[Bug]: The built-in block method "laws" in Ragflow has an error.
Self Checks
- [x] I have searched for existing issues search for existing issues, including closed ones.
- [x] I confirm that I am using English to submit this report (Language Policy).
- [x] Non-english title submitions will be closed directly ( 非英文标题的提交将会被直接关闭 ) (Language Policy).
- [x] Please do not modify this template :) and fill in all the required fields.

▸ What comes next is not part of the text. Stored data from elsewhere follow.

(* ===== verification/GoNet.v ===== *)
(** * Go's [net.IP]

    [net.IP] is a byte slice: 4 bytes for IPv4, 16 for IPv6, other lengths being
    invalid.  This file models the functions of [net] and [net/netip] the source
    calls on addresses: [To4], [Equal], [IsLoopback], [IsUnspecified], [String]
    and [ParseIP]. *)

From S2P Require Import Prelude GoStrings.

Definition IP := list byte.

Definition v4InV6Prefix : list byte :=
  [x00;x00;x00;x00;x00;x00;x00;x00;x00;x00;xff;xff].

Definition IPv4zero : IP := v4InV6Prefix ++ [x00;x00;x00;x00].
Definition IPv6unspecified : IP := replicate 16 x00.
Definition IPv6loopback : IP := replicate 15 x00 ++ [x01].

Definition IP_To4 (ip : IP) : option IP :=
  if decide (length ip = 4%nat) then Some ip
  else if decide (length ip = 16%nat ∧ take 12 ip = v4InV6Prefix) then Some (drop 12 ip)
  else None.

Definition IP_Equal (ip x : IP) : bool :=
  if decide (length ip = length x) then bool_decide (ip = x)
  else if decide (length ip = 4%nat ∧ length x = 16%nat)
       then bool_decide (take 12 x = v4InV6Prefix ∧ ip = drop 12 x)
  else if decide (length ip = 16%nat ∧ length x = 4%nat)
       then bool_decide (take 12 ip = v4InV6Prefix ∧ drop 12 ip = x)
  else false.

Definition IP_IsUnspecified (ip : IP) : bool :=
  IP_Equal ip IPv4zero || IP_Equal ip IPv6unspecified.

Definition IP_IsLoopback (ip : IP) : bool :=
  match IP_To4 ip with
  | Some ip4 => bool_decide (head ip4 = Some x7f)
  | None => IP_Equal ip IPv6loopback
  end.

(** ** [IP.String] *)

Definition dotted (ip4 : IP) : string :=
  strings_Join (map (λ b, strconv_Itoa (byte_Z b)) ip4) ".".

(** The eight 16-bit fields of a 16-byte address. *)
Fixpoint fields16 (ip : list byte) : list Z :=
  match ip with
  | hi :: lo :: ip => (byte_Z hi * 256 + byte_Z lo) :: fields16 ip
  | _ => []
  end.

(** The length of the run of zero fields at the head. *)
Fixpoint zero_run (fs : list Z) : nat :=
  match fs with
  | f :: fs => if decide (f = 0) then S (zero_run fs) else O
  | [] => O
  end.

(** The first longest run of at least two zero fields: its start and end, as
    [appendTo6] looks for it; (255, 255) if there is none. *)
Fixpoint longest_zeros (fs : list Z) (i : nat) (best : nat * nat) : nat * nat :=
  match fs with
  | [] => best
  | _ :: fs' =>
      let l := zero_run fs in
      longest_zeros fs' (S i)
        (if decide (2 ≤ l ∧ best.2 - best.1 < l)%nat then (i, i + l)%nat else best)
  end.

(** Lower-case hexadecimal without leading zeros of a 16-bit field. *)
Definition appendHex (x : Z) : string :=
  let d k := digit_char (Z.land (Z.shiftr x k) 15) in
  if 4096 <=? x then String (d 12) (String (d 8) (String (d 4) (String (d 0) "")))
  else if 256 <=? x then String (d 8) (String (d 4) (String (d 0) ""))
  else if 16 <=? x then String (d 4) (String (d 0) "")
  else String (d 0) "".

RAGFlow workspace code commit ID
45678
RAGFlow image version
v0.22.1
Other environment information
In Ragflow, the built-in document chunking method "laws" works well for some .txt files but poorly for others. For instance, when dividing all documents into 10 chunks, the first 9 chunks may each contain only one sentence, while the last chunk could have tens of thousands of characters. To address this, I want to add a logic: when using the "laws" method for chunking, check if the length of each chunk is greater than 6000. If it is less than 6000, it is considered normal. If it is greater than 6000, perform another division to ensure that no chunk exceeds 6000 characters. Additionally, set the overlap similarity between chunks to 10%. Please provide me with the corresponding code for this modification in the source code.
Actual behavior
In Ragflow, the built-in document chunking method "laws" works well for some .txt files but poorly for others. For instance, when dividing all documents into 10 chunks, the first 9 chunks may each contain only one sentence, while the last chunk could have tens of thousands of characters. To address this, I want to add a logic: when using the "laws" method for chunking, check if the length of each chunk is greater than 6000. If it is less than 6000, it is considered normal. If it is greater than 6000, perform another division to ensure that no chunk exceeds 6000 characters. Additionally, set the overlap similarity between chunks to 10%. Please provide me with the corresponding code for this modification in the source code.
Expected behavior
In Ragflow, the built-in document chunking method "laws" works well for some .txt files but poorly for others. For instance, when dividing all documents into 10 chunks, the first 9 chunks may each contain only one sentence, while the last chunk could have tens of thousands of characters. To address this, I want to add a logic: when using the "laws" method for chunking, check if the length of each chunk is greater than 6000. If it is less than 6000, it is considered normal. If it is greater than 6000, perform another division to ensure that no chunk exceeds 6000 characters. Additionally, set the overlap similarity between chunks to 10%. Please provide me with the corresponding code for this modification in the source code.
Steps to reproduce
In Ragflow, the built-in document chunking method "laws" works well for some .txt files but poorly for others. For instance, when dividing all documents into 10 chunks, the first 9 chunks may each contain only one sentence, while the last chunk could have tens of thousands of characters. To address this, I want to add a logic: when using the "laws" method for chunking, check if the length of each chunk is greater than 6000. If it is less than 6000, it is considered normal. If it is greater than 6000, perform another division to ensure that no chunk exceeds 6000 characters. Additionally, set the overlap similarity between chunks to 10%. Please provide me with the corresponding code for this modification in the source code.
Additional information
In Ragflow, the built-in document chunking method "laws" works well for some .txt files but poorly for others. For instance, when dividing all documents into 10 chunks, the first 9 chunks may each contain only one sentence, while the last chunk could have tens of thousands of characters. To address this, I want to add a logic: when using the "laws" method for chunking, check if the length of each chunk is greater than 6000. If it is less than 6000, it is considered normal. If it is greater than 6000, perform another division to ensure that no chunk exceeds 6000 characters. Additionally, set the overlap similarity between chunks to 10%. Please provide me with the corresponding code for this modification in the source code.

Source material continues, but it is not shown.